May 12, 2020 - Economy

The delivery economy's hiring surge

Out for delivery in Manhattan

Out for delivery in Manhattan. Photo: Noam Galai/Getty Images

As every sector sheds jobs, grocery chains and delivery companies are bucking the trend and hiring by the hundreds of thousands.

The big picture: While much of America stays home, a big portion of the jobs lost in the retail and restaurant sectors are being reallocated to the delivery economy.

  • An illuminating stat: Before the pandemic, there were very few searches for grocery positions on the jobs site ZipRecruiter. Since the start of the crisis, searches have spiked 22%, says Julia Pollak, a labor economist at ZipRecruiter.
  • Amazon has hired 175,000 new workers in recent weeks.
  • Instacart tells Axios that its network of personal shoppers — defined as individuals who have fulfilled an order in the last 30 days — has jumped from 200,000 when the crisis began to 500,000 today.
  • Walmart has hired nearly 200,000 people.

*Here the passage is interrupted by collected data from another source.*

(** A rename that finds the asset replaces every spelling of the old name
    by the new one, which holds the value of the spelling the readers use
    (the last); no other entry changes its value, and unless the new name is
    itself a spelling of the old one, the old name no longer resolves. *)
Theorem rename_asset_exact claim spec old new p k n p' :
  spec ∈ map snd ASSET_SPECS -> rename_asset_project nfc claim spec old new p = Ok (k, n, p') ->
  let b := bucket_members (dict_get (u (bucket_key spec)) p) in
  let b' := bucket_members (dict_get (u (bucket_key spec)) p') in
  NoDup b.*1 -> resolve_asset_key nfc (Some (JObj b)) old = Some k ->
  validate_asset_name nfc new = Ok n
  /\ NoDup b'.*1
  /\ (forall x, x <> n -> nfc x <> nfc old -> dict_get x b' = dict_get x b)
  /\ (exists l v r, b = l ++ (k, v) :: r /\ (forall kv, kv ∈ r -> nfc kv.1 <> nfc old)
        /\ ((forall kv, kv ∈ r -> kv.1 <> n) -> dict_get n b' = Some v))
  /\ (forall x, x ∈ b'.*1 <-> x = n \/ (x ∈ b.*1 /\ nfc x <> nfc old))
  /\ (nfc n <> nfc old -> resolve_asset_key nfc (Some (JObj b')) old = None).
Proof.
  intros Hs H b b' Hnd Hr. unfold b', b in *. clear b b'.
  unfold rename_asset_project in H. apply bind_Ok in H as (nc & Hv & H). revert H.
  assert (forall o, resolve_asset_key nfc (Some (JObj (bucket_members o))) old = resolve_asset_key nfc o old) as Hsame.
  { intros [[]|]; done. }
  rewrite Hsame in Hr. rewrite Hr. case_match; [done|]. intros (x & Hx%ensure_available_Ok & H1)%bind_Ok. revert H1.
  set (b := bucket_members _) in *. unfold rekey_equivalent_entries.
  destruct (resolve_asset_key nfc (Some _) k) as [kk|]; [|done].
  destruct (resolve_Some _ _ _ Hr) as (l & v & r & Hl & Hk & Hlast). fold b in Hl.
  destruct (rekeyed_names b k nc) as [Hraw Hmem]. unfold normalize_asset_name.
  set (b' := dict_of_pairs _) in *. destruct (dict_get nc b') as [w|] eqn:Ew; [|done].
  intros [= <- <-]. rewrite dict_get_set_eq. cbn [bucket_members].
  split; [done|]. split; [exact Hraw|]. split; [|split; [|split]].
  - intros y Hy Hyo. unfold b', dict_of_pairs. rewrite rekeyed_others; [by destruct (dict_get y b)|done|done|by rewrite Hk].
  - exists l, v, r. split; [done|]. split; [done|]. intros Hnr. unfold b'. rewrite Hl, map_app. cbn [map fst snd].
    rewrite bool_decide_eq_true_2 by done. apply dict_of_pairs_last.
    intros (x' & Heq & (kv & <- & Hin%list_elem_of_In)%list_elem_of_In%in_map_iff)%list_elem_of_fmap. cbn [fst] in Heq.
    rewrite bool_decide_eq_false_2 in Heq by (rewrite Hk; by apply Hlast). by apply (Hnr kv Hin).
  - intros y. rewrite Hmem, Hk. split; [naive_solver|]. intros [-> |]; [left|by right]. split; [done|].
    exists (k, v). split; [|done]. rewrite Hl. set_solver.
  - intros Hne. unfold resolve_asset_key. cbn [bucket_members].
    assert (forall kv, kv ∈ b' -> nfc kv.1 <> nfc old) as Hno.
    { intros kv Hkv. assert (kv.1 ∈ b'.*1) as Hin by (by apply list_elem_of_fmap_2).
      apply Hmem in Hin as [[-> _]|[_ Hin]]; [done|]. by rewrite <- Hk. }
    revert Hno. generalize b' as bb. induction bb as [|kv bb IH]; intros Hno; [done|]. simpl.
    unfold normalize_asset_name. rewrite bool_decide_eq_false_2 by (apply Hno; left). apply IH. intros; apply Hno; by right.
Qed.
End lemmas.

(** ** Witnesses *)

Definition demo_project : dict :=
  [(u "characters", JObj [(u "Ann", JObj [])]); (u "props", JObj [(u "lamp", JObj [])])].
Definition character_spec : AssetSpec :=
  mkAssetSpec "character" "characters" "character_sheet" "characters" 0
    ["characters_in_segment"; "characters_in_scene"; "characters_in_shot"]
    ["voice_style"; "reference_image"; "reference_audio"; "voice_notice_dismissed_at"] [] ["voice_style"] true.

(** Adding works, then the name is taken for every kind. *)
Lemma asset_namespace_unique_witness :
  exists p', _add_asset id character_spec (JStr (u " Bob ")) (JObj []) demo_project = Ok (true, p')
    /\ project_asset_name_conflicts id p' = []
    /\ _add_asset id character_spec (JStr (u "lamp")) (JObj []) p'
         = Raise (ProjectAssetNameConflictError (u "lamp") (u "lamp")).
Proof.
  destruct (_add_asset id character_spec (JStr (u " Bob ")) (JObj []) demo_project) as [[b p']|] eqn:E;
    [|vm_compute in E; discriminate].
  assert (b = true) as -> by (vm_compute in E; by injection E as <- _).
  exists p'. split; [reflexivity|]. split.
  - destruct (asset_namespace_unique id demo_project p') as [H _]; [|vm_compute; reflexivity|exact H].
    apply rtc_once. eapply step_add; [|exact E]. vm_compute. left.
  - vm_compute in E. injection E as <-. vm_compute. reflexivity.
Defined.

Lemma rename_asset_exact_witness :
  exists p', rename_asset_project id false character_spec (u "Ann") (JStr (u "Eve")) demo_project
      = Ok (u "Ann", u "Eve", p')
    /\ resolve_asset_key id (dict_get (u "characters") p') (u "Ann") = None.
Proof.
  destruct (rename_asset_project id false character_spec (u "Ann") (JStr (u "Eve")) demo_project) as [[[k n] p']|] eqn:E;
    [|vm_compute in E; discriminate].
  assert (k = u "Ann" /\ n = u "Eve") as [-> ->] by (vm_compute in E; by injection E as <- <- _).
  exists p'. split; [reflexivity|].
  destruct (rename_asset_exact id false character_spec (u "Ann") (JStr (u "Eve")) demo_project (u "Ann") (u "Eve") p')
    as (_ & _ & _ & _ & _ & H); [vm_compute; left|exact E| |vm_compute; reflexivity|].
  - apply (bool_decide_unpack _). vm_compute. exact I.
  - assert (dict_get (u "characters") p' = Some (JObj (bucket_members (dict_get (u (bucket_key character_spec)) p')))) as ->
      by (vm_compute in E; injection E as <-; reflexivity).
    apply H. discriminate.
Defined.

Postings for grocery and delivery workers haven't dwindled, Pollak says.

  • In fact, postings that include the terms "desperate need" or "urgent need" for candidates rose 15-fold between February and March, and then doubled again in April.

Yes, but: The quality of these jobs hasn't changed despite the demand. The pay being offered for jobs like delivery driver and grocery picker hasn't risen above pre-pandemic levels. And around 10% of the ZipRecruiter postings are explicitly for temporary gigs, compared to less than 2% before the crisis, Pollak says.

What to watch: It's likely that some of this temporary swelling in the grocery and delivery sectors will outlast the coronavirus as consumers' habits change.

  • Those who have turned into grocery delivery evangelists won't suddenly switch back to shopping in-person all the time.

The bottom line: "In the end, the companies that are supporting stay-at-home economies will probably need a workforce that is bigger than it was before the pandemic, but smaller than it gets to at the height of the pandemic," Jed Kolko, Indeed's chief economist, tells Axios.